* [WHAT YOU HAVE TO DO] Your answer should be the exact lines of the data below from the one containing "Module Config." through the one containing "Definition TANK_SIZE : Z := 12."; please include nothing else.

--- --- ---

(** * FlowDash account lifecycle and authorization

    A shallow embedding of the two authentication implementations of the
    repository:

    - [Backend]: the Express controller
      [backend/src/controllers/auth.controller.js], whose store is the
      [users] array and the [pendingVerifications] map;
    - [Client]: the React context [AuthContext.tsx], whose store is the
      constant [DEMO_USERS] object and three JSON documents kept in
      [localStorage].

    Strings are sequences of code units below 256 (Rocq's [string]); on that
    range [toLowerCase], [trim] and the regular expression class [\s] are
    modelled exactly.  The passwords the context is given are the
    exception: [btoa] throws on a code unit above 255, so they are
    sequences of 16-bit code units ([JsString.wide]).  Time ([Date.now()]) and the random values drawn by a
    call are inputs of the call.  Library functions the repository only
    calls (bcrypt, jsonwebtoken, [btoa], [JSON.stringify]) are the fields of
    the [Platform] class.  Console output is not modelled. *)

From stdpp Require Import gmap strings list fin_maps.
From Stdlib Require Import ZArith NArith Ascii String List Bool Lia.
Import ListNotations.

Local Open Scope string_scope.
Local Open Scope Z_scope.

(** ** JavaScript strings *)

Module JsString.

(** White space as [String.prototype.trim] and the regular expression
    class [\s] see it, on code units below 256: TAB, LF, VT, FF, CR,
    SPACE and NO-BREAK SPACE. *)
Definition is_space (c : ascii) : bool :=
  let n := N_of_ascii c in
  ((9 <=? n) && (n <=? 13) || (n =? 32) || (n =? 160))%N.

(** Upper-case letters of Basic Latin and Latin-1 (all of U+00C0..U+00DE
    but the multiplication sign U+00D7). *)
Definition is_upper (c : ascii) : bool :=
  let n := N_of_ascii c in
  ((65 <=? n) && (n <=? 90) || (192 <=? n) && (n <=? 222) && negb (n =? 215))%N.

Definition lower_char (c : ascii) : ascii :=
  if is_upper c then ascii_of_N (N_of_ascii c + 32) else c.

Fixpoint toLowerCase (s : string) : string :=
  match s with
  | EmptyString => EmptyString
  | String c r => String (lower_char c) (toLowerCase r)
  end.

Fixpoint trimStart (s : string) : string :=
  match s with
  | EmptyString => EmptyString
  | String c r => if is_space c then trimStart r else s
  end.

Fixpoint trimEnd (s : string) : string :=
  match s with
  | EmptyString => EmptyString
  | String c r =>
      match trimEnd r with
      | EmptyString => if is_space c then EmptyString else String c EmptyString
      | r' => String c r'
      end
  end.

Definition trim (s : string) : string := trimEnd (trimStart s).
Lemma prompts_use_the_window_before_the_request_witness :
  In (EvGenerate (reply_prompt [] (message hello) (sample_format (PyRows [])))
        (Ok fenced_answer))
     (events healthy_run) /\
  (reply_prompt [] (message hello) (sample_format (PyRows []))
     = sql_prompt (get_chat_context (chat_history initial_state)) (message hello) \/
   exists results,
     reply_prompt [] (message hello) (sample_format (PyRows []))
       = reply_prompt (get_chat_context (chat_history initial_state)) (message hello)
           (sample_format results)).
Proof.
  assert (Q : In (EvGenerate (reply_prompt [] (message hello) (sample_format (PyRows [])))
                    (Ok fenced_answer))
                 (events healthy_run))
    by (vm_compute; do 3 right; left; reflexivity).
  split; [exact Q|].
  apply (prompts_use_the_window_before_the_request sample_row sample_format hello
           healthy_world initial_state
           (outcome healthy_run) (final_state healthy_run) (events healthy_run)
           (reply_prompt [] (message hello) (sample_format (PyRows [])))
           (Ok fenced_answer)
           ltac:(vm_compute; reflexivity) Q).
Defined.
(** * A shallow embedding of the bring-back-BOLO core engine

    This development models [src/src/bolo_engine.py]: the terrain table, the
    tile map, the entity classes ([Tank], [Shell], [Mine], [Pillbox], [Base])
    and the [GameState] frame pipeline (pending-spawn buffer, entity updates,
    the collision pass and dead-entity removal).

    Conventions of the embedding:
    - Python [int] is [Z]; Python [float] is Rocq's primitive binary64
      [float] (PrimFloat), with the same IEEE-754 operations.  Positions
      created from Python ints are exactly representable, so modelling them
      as floats changes no comparison.
    - The libm functions [math.cos], [math.sin], [math.atan2],
      [math.radians] and [math.degrees] are the methods of a type class
      [Libm]; the code using them lives in Sections that take an instance
      as a Context, so the results hold for any libm, the real one
      included.  A Taylor-series instance serves the concrete scenarios.
    - Python objects live in a heap ([list Entity], addressed by [nat]);
      [GameState.entities] and [GameState.pending_entities] are lists of
      addresses, so the aliasing of the Python lists is kept.
    - Exceptions (an [IndexError] of a ragged tile array, [int()] of a
      non-finite float, a dangling reference) are [None] of an error monad.
    - The collision pass writes a ghost log of the calls it makes
      ([take_damage], [resupply_tank], [capture]); the log has no
      counterpart in the Python state and is only read by the theorems. *)

From Stdlib Require Import Floats ZArith Lia.
From stdpp Require Import base list strings.

Local Set Warnings "-inexact-float".
Local Open Scope Z_scope.

(* ================================================================= *)
(** ** Section 1: constants and enumerations *)

Module Config.
Definition WINDOW_WIDTH : Z := 1024.
Definition WINDOW_HEIGHT : Z := 768.
Definition TILE_SIZE : Z := 16.
Definition MAP_WIDTH : Z := 64.
Definition MAP_HEIGHT : Z := 48.
Definition TANK_MAX_ARMOR : Z := 8.
Definition TANK_MAX_SHELLS : Z := 40.
Definition TANK_MAX_MINES : Z := 40.
Definition TANK_MAX_WOOD : Z := 40.
Definition TANK_BASE_SPEED : float := 2.0.
Definition TANK_ROTATION_SPEED : float := 4.0.
Definition TANK_SIZE : Z := 12.
Definition SHELL_DAMAGE : Z := 1.
Definition SHELL_SPEED : float := 6.0.
Definition SHELL_LIFETIME : Z := 90.
Definition MINE_DAMAGE : Z := 4.
Definition PILLBOX_MAX_HEALTH : Z := 16.
Definition PILLBOX_FIRE_RATE : Z := 30.
Definition PILLBOX_RANGE : float := 150.0.
Definition BASE_RESUPPLY_RATE : Z := 1200.
End Config.

Inductive TileType :=
| DEEP_WATER | RIVER | SWAMP | CRATER | ROAD | FOREST
| RUBBLE | GRASS | WALL | DAMAGED_WALL | BOAT.

Scheme Equality for TileType.

Definition all_tile_types : list TileType :=
  [DEEP_WATER; RIVER; SWAMP; CRATER; ROAD; FOREST;
   RUBBLE; GRASS; WALL; DAMAGED_WALL; BOAT].

Record TerrainInfo := {
  name : string;
  speed_multiplier : float;
  passable : bool;
  blocks_shots : bool;
  destructible : bool;
  color : Z * Z * Z
}.

(** [TERRAIN_DATA] has a key for every [TileType], so the dictionary and
    every [TERRAIN_DATA.get(tile, TERRAIN_DATA[GRASS])] is this total
    function. *)
Definition TERRAIN_DATA (k : TileType) : TerrainInfo :=
  match k with
  | DEEP_WATER => Build_TerrainInfo "Deep Water" 0.0 false false false (20, 60, 120)
  | RIVER => Build_TerrainInfo "River" 0.3 true false false (40, 100, 160)
  | SWAMP => Build_TerrainInfo "Swamp" 0.25 true false true (60, 80, 40)
  | CRATER => Build_TerrainInfo "Crater" 0.5 true false false (80, 70, 50)
  | ROAD => Build_TerrainInfo "Road" 1.2 true false false (60, 60, 60)
  | FOREST => Build_TerrainInfo "Forest" 0.4 true false true (20, 80, 20)
  | RUBBLE => Build_TerrainInfo "Rubble" 0.6 true false false (90, 85, 75)
  | GRASS => Build_TerrainInfo "Grass" 0.8 true false false (50, 120, 50)
  | WALL => Build_TerrainInfo "Wall" 0.0 false true true (100, 100, 100)
  | DAMAGED_WALL => Build_TerrainInfo "Damaged Wall" 0.0 false true true (120, 110, 100)
  | BOAT => Build_TerrainInfo "Boat" 0.8 true false true (120, 80, 40)
  end.

Inductive Team := NEUTRAL | TEAM_1 | TEAM_2 | TEAM_3 | TEAM_4.

Scheme Equality for Team.

(* ================================================================= *)
(** ** Python numeric helpers *)

(** [float(z)] for the small ints the engine mixes into float arithmetic. *)
Definition float_of_Z (z : Z) : float :=
  if z <? 0 then PrimFloat.opp (PrimFloat.of_uint63 (Uint63.of_Z (- z)))
  else PrimFloat.of_uint63 (Uint63.of_Z z).

(** [int(v // d)] for a float [v] and a positive int [d]: the exact floor
    of [v / d]; [int()] of an infinity or a NaN raises. *)
Definition int_floordiv (v : float) (d : Z) : option Z :=
  match Prim2SF v with
  | S754_zero _ => Some 0
  | S754_finite s m e =>
      let num := if s then Z.neg m else Z.pos m in
      if 0 <=? e then Some (Z.div (num * 2 ^ e) d)
      else Some (Z.div num (d * 2 ^ (- e)))
  | _ => None
  end.

(** Python's [a < b], [a <= b] on floats. *)
Definition flt (a b : float) : bool := PrimFloat.ltb a b.
Definition fle (a b : float) : bool := PrimFloat.leb a b.

(* ================================================================= *)
(** ** Section 3: the map system *)

Record GameMap := {
  width : Z;
  height : Z;
  tiles : list (list TileType);
  _dirty : bool
}.

Definition pixel_width (g : GameMap) : Z := width g * Config.TILE_SIZE.
Definition pixel_height (g : GameMap) : Z := height g * Config.TILE_SIZE.

Definition in_bounds (g : GameMap) (x y : Z) : bool :=
  (0 <=? x) && (x <? width g) && (0 <=? y) && (y <? height g).

(** [self.tiles[y][x]]; [None] is the [IndexError] of a ragged array. *)
Definition tiles_at (g : GameMap) (x y : Z) : option TileType :=
  row ← tiles g !! Z.to_nat y; row !! Z.to_nat x.

Definition get_tile (g : GameMap) (x y : Z) : option TileType :=
  if in_bounds g x y then tiles_at g x y else Some WALL.

(** [self.tiles[y][x] = tile_type]: the row and the cell must exist. *)
Definition tiles_store (ts : list (list TileType)) (x y : Z) (k : TileType)
  : option (list (list TileType)) :=
  row ← ts !! Z.to_nat y;
  _ ← row !! Z.to_nat x;
  Some (<[Z.to_nat y := <[Z.to_nat x := k]> row]> ts).

Definition set_tile (g : GameMap) (x y : Z) (k : TileType) : option GameMap :=
  if in_bounds g x y then
    ts ← tiles_store (tiles g) x y k;
    Some {| width := width g; height := height g; tiles := ts; _dirty := true |}
  else Some g.

Definition damage_tile (g : GameMap) (x y : Z) : option GameMap :=
  tile ← get_tile g x y;
  match tile with
  | WALL => set_tile g x y DAMAGED_WALL
  | DAMAGED_WALL => set_tile g x y RUBBLE
  | FOREST => set_tile g x y GRASS
  | SWAMP => set_tile g x y CRATER
  | _ => Some g
  end.

(** [GameMap.__init__] builds a [height] x [width] grid; [set_tile] and
    [generate_random] keep its shape. *)
Definition wf_map (g : GameMap) : Prop :=
  length (tiles g) = Z.to_nat (height g) /\
  Forall (fun row => length row = Z.to_nat (width g)) (tiles g).

Definition new_GameMap (w h : Z) : GameMap :=
  {| width := w; height := h;
     tiles := repeat (repeat GRASS (Z.to_nat w)) (Z.to_nat h);
     _dirty := true |}.

(* ================================================================= *)
(** ** Section 2: the entity system *)

(** The libm functions the engine calls. *)
Class Libm := {
  math_cos : float -> float;
  math_sin : float -> float;
  math_atan2 : float -> float -> float;
  math_radians : float -> float;
  math_degrees : float -> float
}.

(** [Entity.__init__]: the class counter [Entity._next_id] gives the id. *)
Definition Position := (float * float)%type.

Module Resources.
Record t := {
  armor : Z;
  shells : Z;
  mines : Z;
  wood : Z
}.

Definition default : t :=
  {| armor := Config.TANK_MAX_ARMOR; shells := Config.TANK_MAX_SHELLS;
     mines := Config.TANK_MAX_MINES; wood := 0 |}.
End Resources.

Module Shell.
Record t := {
  id : Z; x : float; y : float; alive : bool;
  angle : float; team : Team; owner_id : Z;
  speed : float; damage : Z; lifetime : Z; radius : Z
}.

(** [Shell(x, y, angle, team, owner_id)], with the id counter. *)
Definition new (next_id : Z) (x0 y0 angle0 : float) (team0 : Team) (owner : Z)
  : t * Z :=
  ({| id := next_id; x := x0; y := y0; alive := true; angle := angle0;
      team := team0; owner_id := owner; speed := Config.SHELL_SPEED;
      damage := Config.SHELL_DAMAGE; lifetime := Config.SHELL_LIFETIME;
      radius := 3 |}, next_id + 1).

Definition set_pos (s : t) (x0 y0 : float) : t :=
  {| id := id s; x := x0; y := y0; alive := alive s; angle := angle s;
     team := team s; owner_id := owner_id s; speed := speed s;
     damage := damage s; lifetime := lifetime s; radius := radius s |}.

Definition set_lifetime (s : t) (l : Z) : t :=
  {| id := id s; x := x s; y := y s; alive := alive s; angle := angle s;
     team := team s; owner_id := owner_id s; speed := speed s;
     damage := damage s; lifetime := l; radius := radius s |}.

--- --- ---

* [EXPECTED ANSWER]
Module Config.
Definition WINDOW_WIDTH : Z := 1024.
Definition WINDOW_HEIGHT : Z := 768.
Definition TILE_SIZE : Z := 16.
Definition MAP_WIDTH : Z := 64.
Definition MAP_HEIGHT : Z := 48.
Definition TANK_MAX_ARMOR : Z := 8.
Definition TANK_MAX_SHELLS : Z := 40.
Definition TANK_MAX_MINES : Z := 40.
Definition TANK_MAX_WOOD : Z := 40.
Definition TANK_BASE_SPEED : float := 2.0.
Definition TANK_ROTATION_SPEED : float := 4.0.
Definition TANK_SIZE : Z := 12.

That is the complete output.